Ce que j’aime le plus, c’est la norme Confidential Security Contract. Elle permet aux entreprises d’émettre de véritables titres financiers, comme des actions et des obligations, directement on-chain, tout en gardant confidentiels les soldes et les transferts. Les preuves à connaissance nulle font le travail : le réseau peut ainsi vérifier que tout est valide sans révéler les chiffres exacts ni les personnes impliquées.
J’apprécie aussi le fait que les régulateurs peuvent toujours obtenir les informations dont ils ont besoin grâce à la divulgation sélective. L’activité du quotidien reste privée, mais la conformité n’est pas ignorée. En plus, la plateforme prend en charge des smart contracts confidentiels et elle dispose d’une couche EVM, afin que les développeurs puissent travailler avec les outils qu’ils connaissent déjà.

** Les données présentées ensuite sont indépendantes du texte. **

(* ===== verification/WalkChecks.v ===== *)
(** * WALK-1 .. WALK-6

    [crates/execution/workflow/router/src/invariants.rs]: the trace a driver
    accumulates and the six checks over it.  The checks are modelled as they are
    written (a [Violation] carries its id; the text of its detail is left out),
    and [walk_checks_pass] shows that a driver that feeds back each call's
    outcome once never sees one fail. *)

From stdpp Require Import base tactics option list gmap strings.
From Stdlib Require Import ZArith Lia.
From S2P Require Import Prelude Json Router Walk WalkFacts Route.

#[local] Set Warnings "-clear-no-such-hyp".

Inductive Violation := WALK_1 | WALK_2 | WALK_3 | WALK_4 | WALK_5 | WALK_6.

Inductive OutcomeKind :=
| KindSuccess | KindRetryable | KindRateLimited | KindTerminal | KindInvalidInput | KindCancelled.

#[export] Instance OutcomeKind_eq_dec : EqDecision OutcomeKind.
Proof. solve_decision. Defined.

Definition outcome_kind (o : NodeOutcome) : OutcomeKind :=
  match o with
  | Success _ _ => KindSuccess
  | NodeCancelled => KindCancelled
  | NodeFailed (Retryable _) => KindRetryable
  | NodeFailed (RateLimited _) => KindRateLimited
  | NodeFailed (NodeTerminal _) => KindTerminal
  | NodeFailed (InvalidInput _) => KindInvalidInput
  end.

Record Call := {
  c_node : string;
  c_attempt : Z;
  c_occurrence : Z;
  c_outcome : OutcomeKind;
}.

Record WalkTrace := {
  calls : list Call;
  arrivals : gmap string Z;
  waits : list (Z * Z);
  invokes_after_done : Z;
}.

Definition trace_new (w : Wiring) : WalkTrace :=
  {| calls := []; arrivals := {[entry w := 1%Z]}; waits := []; invokes_after_done := 0 |}.

Definition stepped (t : WalkTrace) (status_before : WalkStatus) (step : Step) (now_ms : Z) :
    WalkTrace :=
  match step with
  | Invoke _ =>
      if is_terminal status_before then
        {| calls := calls t; arrivals := arrivals t; waits := waits t;
           invokes_after_done := u32_add (invokes_after_done t) 1 |}
      else t
  | Wait _ until_ms _ _ =>
      {| calls := calls t; arrivals := arrivals t; waits := waits t ++ [(now_ms, until_ms)];
         invokes_after_done := invokes_after_done t |}
  | Done _ => t
  end.

Definition arrive (m : gmap string Z) (e : WiringEdge) : gmap string Z :=
  <[to e := u32_add (default 0%Z (m !! to e)) 1]> m.

(** The port the tokens of an outcome leave on, if any leave. *)
Definition emission_port (call : NodeCall) (o : NodeOutcome) : option string :=
  match o with
  | Success _ port => Some port
  | NodeCancelled => None
  | NodeFailed (Retryable _ | RateLimited _) =>
      if may_retry (from_config (call_config call)) (call_attempt call) then None
      else Some ERROR_PORT
  | NodeFailed _ => Some ERROR_PORT
  end.

Definition applied (w : Wiring) (t : WalkTrace) (call : NodeCall) (o : NodeOutcome) : WalkTrace :=
  {| calls := calls t ++ [{| c_node := call_node call; c_attempt := call_attempt call;
                             c_occurrence := call_occurrence call;
                             c_outcome := outcome_kind o |}];
     arrivals :=
       match emission_port call o with
       | None => arrivals t
       | Some port => fold_left arrive (successors w (call_node call) port) (arrivals t)
       end;
     waits := waits t;
     invokes_after_done := invokes_after_done t |}.
Definition decode_candidate `{BindingWorlds} (pins : Pins) :
    result (option (string * Value)) ProductionClaimError :=
  match p_flow_id pins, p_flow_version pins, p_wiring_hash pins, p_binding_world_json pins with
  | None, None, Some hash, None =>
      if String.eqb hash "" then corrupt "run-execution-grain-corrupt" else Ok None
  | Some flow_id, Some flow_version, None, None =>
      if negb (String.eqb flow_id "") && (0 <? flow_version) then Ok None
      else corrupt "run-execution-grain-corrupt"
  | None, None, Some hash, Some world =>
      if String.eqb hash "" then corrupt "run-execution-grain-corrupt"
      else match binding_world_from_json world with
      | Ok w => Ok (Some (hash, w))
      | Err e => corrupt e
      end
  | _, _, _, _ => corrupt "run-execution-grain-corrupt"
  end.

(** The causation of an event run; its depth is an [i32] that must fit [u32]. *)
Definition decode_causation (run_id : string) (pins : Pins) (w : ProductionWorkflow) :
    result ProductionWorkflow ProductionClaimError :=
  match p_event_root_run_id pins, p_event_depth pins with
  | Some root, Some depth =>
      if depth <? 0 then Err (claim_error Contract "decode event depth"
                                "out of range integral type conversion attempted")
      else Ok {| wf_wiring_hash := wf_wiring_hash w;
                 wf_execution_principal_id := wf_execution_principal_id w;
                 wf_execution_role := wf_execution_role w;
                 wf_node_digests := wf_node_digests w;
                 wf_causation := Some {| cause_run := run_id; cause_root := root;
                                         cause_depth := depth |} |}
  | _, _ => Ok w
  end.

Open Scope wamn_scope.

Definition decode_selected_claim `{BindingWorlds} (run_id : string) (had_prior_lease : bool)
    (r : RunRow) : result SelectedClaim ProductionClaimError :=
  let pins := r_pins r in
  let? ' (wid, wv) := decode_wiring_identity (p_wiring_id pins) (p_wiring_version pins) in
  let? candidate := decode_candidate pins in
  if bool_decide (is_Some candidate) &&
     (negb (router_caller_attached pins) || durable_source (p_trigger_source pins))
  then corrupt "candidate-caller-grain-corrupt"
  else
  let? workflow := decode_workflow (p_wiring_hash pins) (p_trigger_source pins)
    (p_execution_principal_id pins) (p_execution_role pins) (p_node_digests_json pins) in
  let? workflow :=
    match workflow with
    | Some w => result_bind (decode_causation run_id pins w) (λ w, Ok (Some w))
    | None => Ok None
    end in
  if bool_decide (is_Some workflow) &&
     (bool_decide (is_Some candidate) || bool_decide (is_Some (p_service_principal_id pins)))
  then corrupt "run-execution-grain-corrupt"
  else Ok {|
    sc_run_id := run_id; sc_package_id := p_package_id pins;
    sc_had_prior_lease := had_prior_lease; sc_status := r_status r;
    sc_payload := p_input_json pins; sc_wiring_id := wid; sc_wiring_version := wv;
    sc_router_caller_attached := router_caller_attached pins;
    sc_durable_caller_attached := durable_source (p_trigger_source pins);
    sc_candidate := candidate; sc_service_principal_id := p_service_principal_id pins;
    sc_workflow := workflow |}.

Pour moi, cela ressemble davantage à la façon dont la finance réelle fonctionne. La self-custody reste entre les mains de l’utilisateur, la confidentialité est traitée comme une exigence, pas comme une simple fonctionnalité, et l’accent est mis sur les actifs réglementés plutôt que sur le pur engouement. Dans un espace rempli de projets bruyants, Dusk construit discrètement quelque chose que les institutions pourraient réellement utiliser.
@Dusk $DUSK #dusk
Ce que j’aime le plus, c’est la norme Confidential Security Contract. Elle permet aux entreprises d’émettre de véritables titres financiers, comme des actions et des obligations, directement on-chain, tout en gardant confidentiels les soldes et les transferts. Les preuves à connaissance nulle font le travail : le réseau peut ainsi vérifier que tout est valide sans révéler les chiffres exacts ni les personnes impliquées.
J’apprécie aussi le fait que les régulateurs peuvent toujours obtenir les informations dont ils ont besoin grâce à la divulgation sélective. L’activité du quotidien reste privée, mais la conformité n’est pas ignorée. En plus, la plateforme prend en charge des smart contracts confidentiels et elle dispose d’une couche EVM, afin que les développeurs puissent travailler avec les outils qu’ils connaissent déjà.
Pour moi, cela ressemble davantage à la façon dont la finance réelle fonctionne. La self-custody reste entre les mains de l’utilisateur, la confidentialité est traitée comme une exigence, pas comme une simple fonctionnalité, et l’accent est mis sur les actifs réglementés plutôt que sur le pur engouement. Dans un espace rempli de projets bruyants, Dusk construit discrètement quelque chose que les institutions pourraient réellement utiliser.